*Exercise prompt*
For the material that follows, state the number of lines where "EscrowProps" occurs, and add nothing.

*Data section*

(* ===== verification/RoundUp.v ===== *)
(** * The other writers of vault rows

    Round-up savings (controllers/roundUpController.js) and simulated yield
    (controllers/vaultYieldController.js) on the database of the vault service.
    Both credit vaults outside the service: no balance is debited and nothing is
    posted.  Numbers in a request body are finite doubles; a handler's early
    reply is an error value or a reply that changes nothing.

    With them all writers of vaults are there: the books of vaults and smart
    escrow and the single end of a vault are theorems on their runs. *)

From stdpp Require Import base gmap strings list relations.
From Stdlib Require Import ZArith QArith Qround Lia Ascii.
From S2P Require Import Prelude JsNumber ExactDecimal Json Ledger LedgerFacts LedgerProps Idempotency Escrow EscrowFacts EscrowProps WalletProps EscrowTheorems Vault VaultProps VaultTheorems.

Local Open Scope Z_scope.

(** ** Round-up savings *)

Definition DEFAULT_ROUND_UP : roundup_row := RoundUpRow false None 0 1.

(** [getSettings]: the row is created on the first read. *)
Definition getSettings (userId : Z) (s : vdb) : roundup_row * vdb :=
  match roundUps s !! userId with
  | Some r => (r, s)
  | None => (DEFAULT_ROUND_UP, set_roundUps (<[userId := DEFAULT_ROUND_UP]> (roundUps s)) s)
  end.

(** What the client sends: [targetVaultId] is absent, falsy, or an identifier. *)
Inductive target_in : Type := KeepTarget | ClearTarget | TargetVault (id : string).

Definition target_free (userId : Z) (t : option string) (s : vdb) : bool :=
  match t with
  | None => true
  | Some id => forallb (fun p => (p.1 =? userId) || negb (bool_decide (ru_targetVaultId p.2 = Some id))) (map_to_list (roundUps s))
  end.

(** [updateSettings]; [before] is the database the vault was read from.  The
    target column is unique. *)
Definition updateSettings (userId : Z) (enabled : option bool) (target : target_in) (multiplier : option Q) (before : vdb) : M vdb roundup_row :=
  lift match target with
       | TargetVault id => own_vault userId id before;; mret tt
       | _ => Ok tt
       end;;
  s ← get;
  let old := default DEFAULT_ROUND_UP (roundUps s !! userId) in
  let tgt := match target with KeepTarget => ru_targetVaultId old | ClearTarget => None | TargetVault id => Some id end in
  let mult := match multiplier with Some m => if js_lt 0 m then m else ru_multiplier old | None => ru_multiplier old end in
  let row := RoundUpRow (default (ru_enabled old) enabled) tgt (ru_totalSaved old) mult in
  check (target_free userId tgt s) "P2002";;
  check (match tgt with Some id => match vaults s !! id with Some _ => true | None => false end | None => true end) "P2003";;
  put (set_roundUps (<[userId := row]> (roundUps s)) s);;
  mret row.
(* ===== verification/SusuProps.v ===== *)
(** * Savings groups: what each operation does

    The statements; each transaction of a tick as a change of one cycle or
    contribution with an exact effect on balances, history and ledger
    ([pool_effect]); the invariant; the books; and the calls of the service and
    the transactions of its ticks as steps, interleaved with vaults and smart
    escrow. *)

From stdpp Require Import base gmap strings list relations.
From Stdlib Require Import ZArith QArith Lia Ascii.
From S2P Require Import Prelude JsNumber ExactDecimal Json Ledger LedgerFacts LedgerHash LedgerProps Idempotency Escrow EscrowFacts EscrowProps WalletProps Vault VaultProps Susu.

Local Open Scope Z_scope.

(** ** Statements *)

Definition money (s : sdb) : edb := bank (vlt s).
Definition set_money (w : edb) (s : sdb) : sdb := set_vlt (set_bank w (vlt s)) s.

Lemma on_money_Ok {A} (m : M edb A) s a s' : on_money m s = Ok (a, s') <-> exists w, m (money s) = Ok (a, w) /\ s' = set_money w s.
Proof.
  unfold on_money, on_vlt, on_bank, money, set_money. destruct (m (bank (vlt s))) as [[x w] | e]; split.
  - intros [= -> <-]. eauto.
  - by intros (w' & [= -> ->] & ->).
  - done.
  - by intros (w' & ? & _).
Qed.

Lemma susu_update_Ok id f s r s' : susu_update id f s = Ok (r, s') ->
  exists g, susus s !! id = Some g /\ r = f g /\ s' = set_susus (<[id := f g]> (susus s)) s.
Proof.
  unfold susu_update. intros Hr. apply Mbind_Ok in Hr as (s1 & s2 & Hg & Hr). apply get_Ok in Hg as [-> ->].
  destruct (susus s !! id) as [g |]; [| by apply throw_Ok in Hr]. run_inv Hr. eauto.
Qed.
Lemma no_cycle_strands_witness : exists cy s2, due_cycles 300010 circle_full = [("c1"%string, cy)] /\ cy_status cy = COLLECTING /\
  transaction (claim_tx "c1" 300010) circle_full = (Ok 1%nat, s2) /\ cycles s2 !! "c1"%string = Some (collecting 300010 cy).
Proof.
  assert (Hs : exists cy g, due_cycles 300010 circle_full = [("c1"%string, cy)] /\ cycles circle_full !! "c1"%string = Some cy /\ settled cy = false /\ cy_status cy = COLLECTING /\ cy_startedAt cy = Some 10 /\
    (cy_collectionDate cy <=? 300010) = true /\ susus circle_full !! cy_group cy = Some g /\ sg_contractVersion g = None) by (do 2 eexists; split_and!; vm_compute; reflexivity).
  destruct Hs as (cy & g & Hd & Hcy & Ho & Hst & Hat & Hdue & Hg & Hv).
  destruct (@no_cycle_strands false Decimal20 ToFixedColumn run_sha run_wire save_wire save_wire_b true circle_open circle_full "c1" cy g (fun x => x) 300010
    circle_open_sinv circle_reach_collected Hcy Ho (proj1 (Z.leb_le _ _) Hdue) Hg Hv) as [_ Hall].
  { intros t Ht. rewrite Hat in Ht. injection Ht as <-. vm_compute. discriminate. }
  destruct (Hall [] [] Hd) as (_ & _ & s2 & Hcl & Hrow & _). exists cy, s2. split; [exact Hd |]. split; [exact Hst |]. split; [exact Hcl | exact Hrow].
Defined.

*Expected output*
2